A method of forming polymer nanoparticles, the method comprising:
Spraying the polymer solution through the nozzle onto the collector; and
Applying an electric field around the nozzle simultaneously with spraying,
The distance from the nozzle tip to the collector is from about 1 (centimeter) to about 10 (centimeter), and the polymer concentration is from about 0.01% to about 0.5% w / w;
It is characterized by
A method of forming polymer nanoparticles. The electric field is formed by applying a voltage to the nozzle, the voltage being about 10 (kilovolts) to about 30 (kilovolts).
The method according to claim 1. The collector includes a liquid;
The method according to claim 1. The liquid comprises grounded deionized water;
The method according to claim 3. The polymer is a polymer comprising a polymer having a molecular weight of at least 5 kDa and sufficient viscoelasticity to deform into nanoparticles;
The method according to claim 1. The polymer comprises PMMA-COOH, or an acrylate analogue thereof.

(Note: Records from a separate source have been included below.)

(** * dcache: the two-tier cache of common/dcache/redis.go

    A [RedisSession] keeps a process-local cache ([mem]) in front of a
    shared Redis store and tells its peers about writes over a pub/sub
    channel.  This file embeds the read path ([Get]), the write paths
    ([Set], [Delete], [ScanDelete]), the hash accessors, the notice
    publisher and the background listener ([subscribe]), and proves the
    properties the design document states about them.

    The collaborators the Go code only calls are interfaces here:
    - [Codec]: encoding/json ([json.Marshal], [json.Unmarshal]);
    - [RedisClient]: the go-redis handle ([redis.Client] and
      [redis.ClusterClient] offer the same commands);
    - [LocalCache]: [MemSession].
    Instances ([MiniJson], [MiniRedis], [MemSession]) follow the
    definitions, so that every function can be run on an explicit input.
    [Set] is a word of Rocq: the method is [Set_] here. *)

From Stdlib Require Import ZArith Lia Ascii.
From stdpp Require Import base strings gmap list pretty.

Open Scope Z_scope.

(** ** Go integers

    [int] and [int64] are 64 bits wide and wrap around; [time.Duration] is an
    [int64] count of nanoseconds. *)

Definition wrap64 (z : Z) : Z := (z + 2 ^ 63) mod 2 ^ 64 - 2 ^ 63.

Definition in_int64 (z : Z) : Prop := - 2 ^ 63 <= z < 2 ^ 63.

Definition int_add (a b : Z) : Z := wrap64 (a + b).
Definition int_sub (a b : Z) : Z := wrap64 (a - b).
Definition int_mul (a b : Z) : Z := wrap64 (a * b).

(** [time.Second] *)
Definition Second : Z := 1000000000.

(** [time.Second * time.Duration(ttl)] *)
Definition seconds_to_duration (ttl : Z) : Z := int_mul Second ttl.

(** [int(d.Seconds())]: the float conversion truncates toward zero.  The
    replies of the TTL command are whole seconds, or -1ns and -2ns for "no
    expiry" and "no such key"; on those the floating point value is exact. *)
Definition duration_to_seconds (d : Z) : Z := Z.quot d Second.

(** ** Constants (redis.go, lines 14-19) *)

Definition redis_item_timeout : Z := 60 * 60.
Definition redis_sync_chan : string := "dcach_sync".
Definition redis_sync_set : Z := 1.
Definition redis_sync_del : Z := 2.

(** ** The notice sent over the channel *)

Record publisher := {
  From : string;
  Act : Z;
  Key : string;
  Val : string;
  Ttl : Z
}.

(** The zero value of [var pub publisher]. *)
Definition publisher_zero : publisher :=
  {| From := ""; Act := 0; Key := ""; Val := ""; Ttl := 0 |}.

(** ** Collaborators *)

Definition error := string.

(** The two results of a go-redis command: a value, or a non-nil [Err()]. *)
Inductive reply (A : Type) :=
| Ok (a : A)
| Err (e : error).
Arguments Ok {A} a.
Arguments Err {A} e.

(** encoding/json.  [unmarshal_publisher] decodes into an existing struct,
    as [json.Unmarshal(payload, &pub)] does: it returns the struct after the
    call and whether the call succeeded. *)
Class Codec (Value : Type) := {
  marshal : Value -> option string;
  unmarshal : string -> option Value;
  marshal_publisher : publisher -> option string;
  unmarshal_publisher : string -> publisher -> publisher * bool
}.

(** The commands the session sends. *)
Inductive Cmd :=
| CmdGet (key : string)
| CmdSet (key value : string) (expiration : Z)
| CmdDel (key : string)
| CmdTTL (key : string)
| CmdScan (cursor : Z) (pattern : string) (count : Z)
| CmdHGet (key field : string)
| CmdHSet (key field data : string)
| CmdHDel (key : string) (fields : list string)
| CmdPublish (channel message : string)
| CmdSubscribe (channel : string).

#[global] Instance Cmd_eq_dec : EqDecision Cmd.
Proof. solve_decision. Defined.

(** A go-redis handle with state [R]: every command takes the state of the
    connection (and of the store behind it) to a reply and a new state. *)
Class RedisClient (R : Type) := {
  redisGet : string -> R -> reply string * R;
  redisSet : string -> string -> Z -> R -> option error * R;
  redisDel : string -> R -> reply Z * R;
  redisTTL : string -> R -> Z * R;
  redisScan : Z -> string -> Z -> R -> reply (list string * Z) * R;
  redisHGet : string -> string -> R -> reply string * R;
  redisHSet : string -> string -> string -> R -> option error * R;
  redisHDel : string -> list string -> R -> option error * R;
  redisPublish : string -> string -> R -> option error * R
}.

(** [MemSession]: the process-local cache. *)
Class LocalCache (M : Type) := {
  newMemSession : M;
  memGet : string -> M -> option string;
  memSet : string -> string -> Z -> M -> bool * M;
  memDelete : string -> M -> M;
  memCheck : string -> M -> bool
}.

(** What a cache has to do for a write to be readable at once: a [Set] with
    a positive lifetime is found by the next [Get] of the key. *)
Definition set_then_get (M : Type) {cache : LocalCache M} : Prop :=
  forall key s ttl m, 0 < ttl -> memGet key (memSet key s ttl m).2 = Some s.

(** A store that hands out no more keys than a scan asks for. *)
Definition honours_count (R : Type) {redis : RedisClient R} : Prop :=
  forall cursor pattern count r keys next r',
    0 <= count ->
    redisScan cursor pattern count r = (Ok (keys, next), r') ->
    Z.of_nat (length keys) <= count.

(** Decoding undoes encoding. *)
Definition json_roundtrip (Value : Type) {codec : Codec Value} : Prop :=
  forall v s, marshal v = Some s -> unmarshal s = Some v.

(** ** The session and its node *)

Section Session.

Context {Value R M : Type}.
Context {codec : Codec Value} {redis : RedisClient R} {cache : LocalCache M}.

(** [type RedisSession struct].  [client] and [clusterCLi] hold the state
    of the two handles; [cluster] says which one the session uses.  Both
    constructors allocate [mem], so the pointer is never nil and the
    guards [rs.mem != nil] of [Set] and [Delete] always pass. *)
Record RedisSession := {
  client : R;
  clusterCLi : R;
  ip : string;
  pass : string;
  name : string;
  mem : M;
  cluster : bool
}.

(** The calls started with [go]. *)
Inductive goroutine :=
| go_publish (key val : string) (ttl act : Z)
| go_subscribe.

(** A node: the session, the goroutines it has started, and the commands
    it has sent so far, each with the handle it went to ([true] for
    [clusterCLi]). *)
Record Node := {
  rs : RedisSession;
  spawned : list goroutine;
  issued : list (bool * Cmd)
}.

Definition with_client (r : R) (s : RedisSession) : RedisSession :=
  {| client := r; clusterCLi := clusterCLi s; ip := ip s; pass := pass s;
     name := name s; mem := mem s; cluster := cluster s |}.

Definition with_clusterCLi (r : R) (s : RedisSession) : RedisSession :=
  {| client := client s; clusterCLi := r; ip := ip s; pass := pass s;
     name := name s; mem := mem s; cluster := cluster s |}.

Definition with_mem (m : M) (s : RedisSession) : RedisSession :=
  {| client := client s; clusterCLi := clusterCLi s; ip := ip s;
     pass := pass s; name := name s; mem := m; cluster := cluster s |}.

(** *** State passing

    The calls to [log] write a line and change nothing that is modelled;
    they are left out. *)

Definition St (A : Type) : Type := Node -> A * Node.

Definition ret {A} (a : A) : St A := fun w => (a, w).

Definition bind {A B} (c : St A) (k : A -> St B) : St B :=
  fun w => let (a, w') := c w in k a w'.

Notation "x <- c ;; k" := (bind c (fun x => k))
  (at level 100, c at next level, right associativity).
Notation "c ;;; k" := (bind c (fun _ => k))
  (at level 100, right associativity).

Definition self : St RedisSession := fun w => (rs w, w).

(** A command on [rs.client]. *)
Definition on_client {A} (c : Cmd) (op : R -> A * R) : St A :=
  fun w =>
    let (a, r) := op (client (rs w)) in
    (a, {| rs := with_client r (rs w); spawned := spawned w;
           issued := issued w ++ [(false, c)] |}).

(** A command on [rs.clusterCLi]. *)
Definition on_clusterCLi {A} (c : Cmd) (op : R -> A * R) : St A :=
  fun w =>
    let (a, r) := op (clusterCLi (rs w)) in
    (a, {| rs := with_clusterCLi r (rs w); spawned := spawned w;
           issued := issued w ++ [(true, c)] |}).

Definition mem_Get (key : string) : St (option string) :=
  fun w => (memGet key (mem (rs w)), w).

Definition mem_Set (key s : string) (ttl : Z) : St bool :=
  fun w =>
    let (b, m) := memSet key s ttl (mem (rs w)) in
    (b, {| rs := with_mem m (rs w); spawned := spawned w;
           issued := issued w |}).

Definition mem_Delete (key : string) : St unit :=
  fun w =>
    (tt, {| rs := with_mem (memDelete key (mem (rs w))) (rs w);
            spawned := spawned w; issued := issued w |}).

(** [go f(...)]: the call is handed to the scheduler. *)
Definition go (g : goroutine) : St unit :=
  fun w =>
    (tt, {| rs := rs w; spawned := spawned w ++ [g]; issued := issued w |}).

(** *** getTtl (lines 128-136) *)

Definition getTtl (key : string) : St (Z * bool) :=
  s <- self ;;
  dur <- (if cluster s
          then on_clusterCLi (CmdTTL key) (redisTTL key)
          else on_client (CmdTTL key) (redisTTL key)) ;;
  ret (duration_to_seconds dur, true).

(** *** HGet, HSet, HDel (lines 137-155) *)

Definition HGet (key field : string) : St (reply string) :=
  s <- self ;;
  if cluster s
  then on_clusterCLi (CmdHGet key field) (redisHGet key field)
  else on_client (CmdHGet key field) (redisHGet key field).

Definition HSet (key field data : string) : St (option error) :=
  s <- self ;;
  if cluster s
  then on_clusterCLi (CmdHSet key field data) (redisHSet key field data)
  else on_client (CmdHSet key field data) (redisHSet key field data).

(** Both branches call [HDel(ctx, key)]: the variadic list of fields is
    empty, [field] is not used. *)
Definition HDel (key field : string) : St (option error) :=
  s <- self ;;
  if cluster s
  then on_clusterCLi (CmdHDel key []) (redisHDel key [])
  else on_client (CmdHDel key []) (redisHDel key []).

(** *** Get (lines 157-188)

    The result is the boolean and the value decoded into [data], if any.
    [Get_at] also says which [return] statement produced it. *)

Inductive GetReturn :=
| ret_store_err       (* line 168: the store's Get failed *)
| ret_store_decode    (* line 176: the store's value does not decode *)
| ret_repopulated     (* line 179: return rs.mem.Set(key, s, ttl-5) *)
| ret_no_ttl          (* line 181: getTtl said no *)
| ret_mem_decode      (* line 185: the cached value does not decode *)
| ret_mem_hit.        (* line 187 *)

Definition Get_at (key : string) : St (GetReturn * (bool * option Value)) :=
  found <- mem_Get key ;;
  match found with
  | None =>
      s0 <- self ;;
      str <- (if cluster s0
              then on_clusterCLi (CmdGet key) (redisGet key)
              else on_client (CmdGet key) (redisGet key)) ;;
      match str with
      | Err _ => ret (ret_store_err, (false, None))
      | Ok s =>
          t <- getTtl key ;;
          let (ttl, ok) := t in
          if ok then
            match unmarshal s with
            | None => ret (ret_store_decode, (false, None))
            | Some v =>
                b <- mem_Set key s (int_sub ttl 5) ;;
                ret (ret_repopulated, (b, Some v))
            end
          else ret (ret_no_ttl, (false, None))
      end
  | Some s =>
      match unmarshal s with
      | None => ret (ret_mem_decode, (false, None))
      | Some v => ret (ret_mem_hit, (true, Some v))
      end
  end.

Definition Get (key : string) : St (bool * option Value) :=
  r <- Get_at key ;; ret r.2.
(** * REST API Tester: the request/response pipeline of [app.py]

    A shallow embedding of the pure helpers of [app.py]
    ([kv_rows_to_dict], [build_auth], [try_parse_json]) and of the three
    script blocks that carry logic: the body tab of the form, the
    "Save preset" block and the "Send request" block with its body viewer.

    Python strings are modelled as Rocq strings whose characters are the
    code points below 256; a Python [dict] with string keys is a [gmap];
    Python's [None] is [None] of an option type, except for the result of
    [json.loads], where JSON [null] and Python [None] are the same object
    and are both written [JNull]. *)

From Stdlib Require Import Ascii String NArith List QArith.
From stdpp Require Import base option list strings gmap fin_maps.

Local Open Scope string_scope.
Set Warnings "-register-all".

(** ** Python string primitives *)

Module PyStr.

(** [str.isspace] on one character, for code points below 256:
    TAB..CR, FS..US, SPACE, NEL and NBSP. *)
Definition isspace (c : ascii) : bool :=
  let n := N_of_ascii c in
  (((9 <=? n) && (n <=? 13)) || ((28 <=? n) && (n <=? 32))
   || (n =? 133) || (n =? 160))%N.

Fixpoint lstrip (s : string) : string :=
  match s with
  | EmptyString => EmptyString
  | String c s' => if isspace c then lstrip s' else s
  end.

Fixpoint rstrip (s : string) : string :=
  match s with
  | EmptyString => EmptyString
  | String c s' =>
      match rstrip s' with
      | EmptyString => if isspace c then EmptyString else String c EmptyString
      | r => String c r
      end
  end.
(** ** C10: [end] without [start] *)

(** C10, as the code has it.  A call with [start] omitted and [end] given
    returns a generator without running any of the body; the first request
    for a record fails with the assertion error, before any native query is
    issued and before any iterator is created: the world is unchanged and
    the generator is finished. *)
Theorem end_without_start_asserts (w : world) (self : Tabix) (region : string) (e : Z) :
  g_state (Tabix_call self region None (Some e)) = GenCreated /\
  gen_next w (Tabix_call self region None (Some e))
  = (w, set_state (Tabix_call self region None (Some e)) GenFinished,
     Raised AssertionError) /\
  forall fuel, (0 < fuel)%nat ->
    iterate fuel w (Tabix_call self region None (Some e))
    = Some ([], Some AssertionError, w).
Proof.
  split; [reflexivity|]. split; [reflexivity|].
  intros fuel Hfuel. destruct fuel as [|f]; [lia|]. reflexivity.
Qed.

Lemma end_without_start_asserts_witness :
  g_state (Tabix_call example_tabix "chr1" None (Some 5)) = GenCreated /\
  gen_next example_world (Tabix_call example_tabix "chr1" None (Some 5))
  = (example_world, set_state (Tabix_call example_tabix "chr1" None (Some 5)) GenFinished,
     Raised AssertionError) /\
  iterate 1 example_world (Tabix_call example_tabix "chr1" None (Some 5))
  = Some ([], Some AssertionError, example_world).
Proof.
  destruct (end_without_start_asserts example_world example_tabix "chr1" 5)
    as (H1 & H2 & H3).
  split; [exact H1|]. split; [exact H2|]. apply H3. lia.
Defined.

(** The call itself does not fail: it returns a generator that has not
    run, and closing that generator raises nothing. *)
Lemma call_returns_generator :
  g_state (Tabix_call example_tabix "chr1" None (Some 5)) = GenCreated /\
  gen_close example_world (Tabix_call example_tabix "chr1" None (Some 5))
  = (example_world, set_state (Tabix_call example_tabix "chr1" None (Some 5)) GenFinished).
Proof. split; reflexivity. Qed.

(** * Further properties of the wrapper *)

(** ** The constructor and [build] *)

Lemma open_engine_return (w w' : world) (fname : string) (t : Tabix) :
  open_engine w fname = (Return t, w') ->
  exists (ix : ti_index_t) (lns : list line),
    engine_ready w' (_tabix t) ix lns /\ _conf t = idx_conf ix /\ fn t = fname /\
    index_files w' !! tbi fname = Some ix /\
    index_files w' = index_files w /\ data_files w' = data_files w.
Proof.
  unfold open_engine, ti_open.
  destruct (data_files w !! fname) as [lns|] eqn:Hl.
  - unfold ti_lazy_index_load. cbn [engines]. rewrite lookup_insert_eq.
    cbn [idx t_fn t_fp index_files].
    destruct (index_files w !! tbi fname) as [ix|] eqn:Hix.
    + cbn [engines]. rewrite lookup_insert_eq. cbn [idx].
      intros [= <- <-]. exists ix, lns. split.
      * unfold engine_ready. cbn [_tabix engines data_files]. eexists.
        split; [apply lookup_insert_eq|]. split; [reflexivity|exact Hl].
      * cbn [_conf fn index_files data_files ti_get_conf].
        repeat split; try reflexivity; assumption.
    + cbn [engines]. rewrite lookup_insert_eq. cbn [idx]. discriminate.
  - simpl. discriminate.
Qed.

Lemma after_build_return (built : outcome Tabix * world) (w' : world)
    (fname : string) (t : Tabix) :
  match built with
  | (Raise e, w1) => (Raise e, w1)
  | (Return _, w1) => open_engine w1 fname
  end = (Return t, w') ->
  exists (ix : ti_index_t) (lns : list line),
    engine_ready w' (_tabix t) ix lns /\ _conf t = idx_conf ix /\ fn t = fname /\
    index_files w' !! tbi fname = Some ix.
Proof.
  destruct built as [[t0|e] w1]; [|discriminate].
  intros Ho. apply open_engine_return in Ho as (ix & lns & H1 & H2 & H3 & H4 & _).
  exists ix, lns. auto.
Qed.

(** Every instance the constructor returns, on whichever branch, is open
    on the file it was given, with the index file of that path loaded and
    [_conf] the configuration stored in it. *)
Theorem constructed_instance_ready (depth : nat) (w w' : world) (fname : string)
    (t : Tabix) :
  Tabix_new depth w fname = (Return t, w') ->
  exists (ix : ti_index_t) (lns : list line),
    engine_ready w' (_tabix t) ix lns /\ _conf t = idx_conf ix /\ fn t = fname /\
    index_files w' !! tbi fname = Some ix.
Proof.
  destruct depth as [|d]; simpl; [discriminate|]. unfold init_with.
  destruct (tbi_exists w fname).
  - intros Ho. apply open_engine_return in Ho as (ix & lns & H1 & H2 & H3 & H4 & _).
    exists ix, lns. auto.
  - cbv zeta. apply after_build_return.
Qed.

Lemma constructed_instance_ready_witness :
  exists (ix : ti_index_t) (lns : list line),
    engine_ready built_world (_tabix built_tabix) ix lns /\
    _conf built_tabix = idx_conf ix /\ fn built_tabix = example_fn /\
    index_files built_world !! tbi example_fn = Some ix.
Proof.
  apply (constructed_instance_ready 2 fresh_world built_world example_fn built_tabix).
  vm_compute. reflexivity.
Defined.

Lemma open_existing_index (d : nat) (w : world) (fname : string)
    (ix : ti_index_t) (lns : list line) :
  index_files w !! tbi fname = Some ix ->
  data_files w !! fname = Some lns ->
  exists w',
    Tabix_new (S d) w fname = (Return (mk_Tabix (next_ptr w) (idx_conf ix) fname), w') /\
    index_files w' = index_files w /\ data_files w' = data_files w /\
    engine_ready w' (next_ptr w) ix lns.
Proof.
  intros Hix Hl. cbn [Tabix_new]. unfold init_with.
  rewrite (tbi_exists_true w fname ix Hix).
  destruct (open_engine_ok w fname ix lns Hix Hl) as (w' & Ho & Hr & Hi & Hd & _).
  exists w'. auto.
Qed.

(** When the index file exists the constructor never builds: whatever the
    extension of the path, the index files and data files are left as they
    were, and the instance carries the configuration of the existing
    index. *)
Theorem constructor_keeps_existing_index (d : nat) (w : world) (fname : string)
    (ix : ti_index_t) (lns : list line) :
  index_files w !! tbi fname = Some ix ->
  data_files w !! fname = Some lns ->
  exists w',
    Tabix_new (S d) w fname = (Return (mk_Tabix (next_ptr w) (idx_conf ix) fname), w') /\
    index_files w' = index_files w /\ data_files w' = data_files w /\
    engine_ready w' (next_ptr w) ix lns.
Proof.
  apply open_existing_index.
Qed.

Lemma constructor_keeps_existing_index_witness :
  exists w',
    Tabix_new 1 example_world example_fn
    = (Return (mk_Tabix 3 example_conf example_fn), w') /\
    index_files w' = index_files example_world /\
    data_files w' = data_files example_world /\
    engine_ready w' 3 example_index example_lines.
Proof.
  apply (constructor_keeps_existing_index 0 example_world example_fn
           example_index example_lines); reflexivity.
Defined.

Lemma build_with_depth (d : nat) (w : world) (fname : string)
    (seq_col start_col end_col : Z) (comment : ascii) (skip : Z) :
  build_with (Tabix_new (S d)) w fname seq_col start_col end_col comment skip
  = build_with (Tabix_new 1) w fname seq_col start_col end_col comment skip.
Proof.
  unfold build_with, ti_index_build.
  destruct (c_int seq_col && c_int start_col && c_int end_col && c_int skip);
    [|reflexivity].
  destruct (engine_build w fname (mk_conf 0 seq_col start_col end_col comment skip))
    as [w1|e] eqn:Hb; [|reflexivity].
  cbn [Z.eqb]. unfold engine_build in Hb.
  destruct (data_files w !! fname) as [lns|]; [|discriminate].
  destruct (build_index _ lns) as [ix|e]; [|discriminate].
  injection Hb as <-. cbn [Tabix_new]. unfold init_with.
  rewrite (tbi_exists_true _ fname ix) by (simpl; apply lookup_insert_eq).
  reflexivity.
Qed.

Lemma open_engine_not_recursion (w : world) (fname : string) :
  fst (open_engine w fname) <> Raise RecursionError.
Proof.
  unfold open_engine. destruct (ti_open w fname) as [[p|] w1];
    destruct (ti_lazy_index_load w1 _) as [rc w2]; simpl; [|discriminate].
  destruct (engines w2 !! p) as [e|]; [|discriminate].
  destruct (idx e); discriminate.
Qed.

Lemma after_build_not_recursion (built : outcome Tabix * world) (fname : string) :
  fst built <> Raise RecursionError ->
  fst (match built with
       | (Raise e, w1) => (Raise e, w1)
       | (Return _, w1) => open_engine w1 fname
       end) <> Raise RecursionError.
Proof.
  destruct built as [[t0|e] w1]; simpl; [|auto].
  intros _. apply open_engine_not_recursion.
Qed.

Lemma build_not_recursion (w : world) (fname : string)
    (seq_col start_col end_col : Z) (comment : ascii) (skip : Z) :
  fst (build_with (Tabix_new 1) w fname seq_col start_col end_col comment skip)
  <> Raise RecursionError.
Proof.
  unfold build_with, ti_index_build.
  destruct (c_int seq_col && c_int start_col && c_int end_col && c_int skip);
    [|discriminate].
  destruct (engine_build w fname (mk_conf 0 seq_col start_col end_col comment skip))
    as [w1|e] eqn:Hb; [|discriminate].
  cbn [Z.eqb]. unfold engine_build in Hb.
  destruct (data_files w !! fname) as [lns|]; [|discriminate].
  destruct (build_index _ lns) as [ix|e]; [|discriminate].
  injection Hb as <-. cbn [Tabix_new]. unfold init_with.
  rewrite (tbi_exists_true _ fname ix) by (simpl; apply lookup_insert_eq).
  apply open_engine_not_recursion.
Qed.
(** * Baby growth tracker (weight.py): the update handler, the record store
    and the chart builder, embedded in Rocq.

    The program is a Dash callback over a pandas frame held in a module
    global and mirrored to a CSV blob.  The embedding keeps that shape:
    - Python exceptions are the [Raise] outcome of [result];
    - the global [df] and the blob container form the [world] the callback
      is run in; the world is kept when the callback raises, as the
      assignment [global df] is in Python;
    - a frame is its column labels and its rows of cells;
    - the library calls the source makes (datetime.strptime, pd.DataFrame,
      pd.concat, pd.to_datetime, DataFrame.to_csv, pd.read_csv,
      pd.to_numeric) are functions of the same name, written out for the
      values this program handles, as pandas 2.2 and CPython have them.
      Each says in its comment on which inputs it is exact; the properties
      below name those inputs in their hypotheses. *)

From Stdlib Require Import String Ascii List ZArith NArith Bool Lia.
From Stdlib Require Import Decimal DecimalString DecimalPos DecimalN.
Import ListNotations.

#[local] Open Scope string_scope.
#[local] Open Scope Z_scope.

(** ** Python outcomes *)

Inductive exn : Type :=
| KeyError (key : string)
| ValueError (msg : string)
| AttributeError (msg : string)
| ResourceNotFoundError (blob : string)
| EmptyDataError
| ParserError (msg : string)
| OutOfBoundsDatetime (msg : string).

The method according to claim 1. The acrylate analogue is a co-polymer of poly (ethyl acrylate), poly (butyl acrylate), poly (methyl acrylate), and neutral, alkaline and acidic ethyl acrylate and methyl acrylate polymers. Polymer, ammonium methacrylate copolymer, aminoalkyl methacrylate copolymer, poly (methyl methacrylate) PMMA, poly (2-hydroxyethyl methacrylate) PHEMA, and poly [N- (2-hydroxypropyl)] A vinyl lactam copolymer containing methacrylamide, and
The method according to claim 1. Further comprising an initial step of preparing said polymer solution, said preparation further comprising mixing a payload into said polymer solution, said payload being encapsulated during said spraying and application;
The method according to claim 1. The payload comprises one of the molecules for treatment or diagnosis;
The method according to claim 8, wherein: The payload comprises various therapeutic or diagnostic molecules;
The method of claim 9. The payload includes both therapeutic and diagnostic molecules,
The method of claim 10. Collecting and size separating nanoparticles to obtain uniformly sized monodisperse nanoparticles;
The method of claim 1 further comprising: Functionalizing the surface of the nanoparticles;
The method of claim 12 further comprising: The PMMA-COOH solution comprises dichloromethane (DCM) / methanol (Me) solvent;
The method according to claim 1. The spray includes flowing a polymer at a constant rate through the nozzle;
The method according to claim 1. Encapsulating or embedding payload within the nanoparticles,
The method of claim 1 further comprising: The payload comprises one of a pharmacologically active agent, an anti-inflammatory agent, a drug, or a bioactive agent;
The method according to claim 16. The collector comprises a liquid and further comprising agitating the liquid during the spray;
The method according to claim 1. Having a size less than about 300 nm,
Biocompatible monodisperse polymer nanoparticles. Associated with a payload that is one of a pharmacologically active agent, an anti-inflammatory agent, or a bioactive agent,
20. A nanoparticle according to claim 19. Embed or encapsulate a payload that is a drug,
20. A nanoparticle according to claim 19. Embed or encapsulate multiple payloads,
20. A nanoparticle according to claim 19. The polymer comprises poly (methyl methacrylate) (PMMA-COOH), or an acrylate ester analog,
20. A nanoparticle according to claim 19. The acrylate analogue is a co-polymer of poly (ethyl acrylate), poly (butyl acrylate), poly (methyl acrylate), and neutral, alkaline and acidic ethyl acrylate and methyl acrylate polymers. Polymer, ammonium methacrylate copolymer, aminoalkyl methacrylate copolymer, poly (methyl methacrylate) PMMA, poly (2-hydroxyethyl methacrylate) PHEMA, and poly [N- (2-hydroxypropyl) methacryl A copolymer of vinyl lactam containing an amide],
The nanoparticle according to claim 19. Having a size less than about 150 nm,
20. A nanoparticle according to claim 19.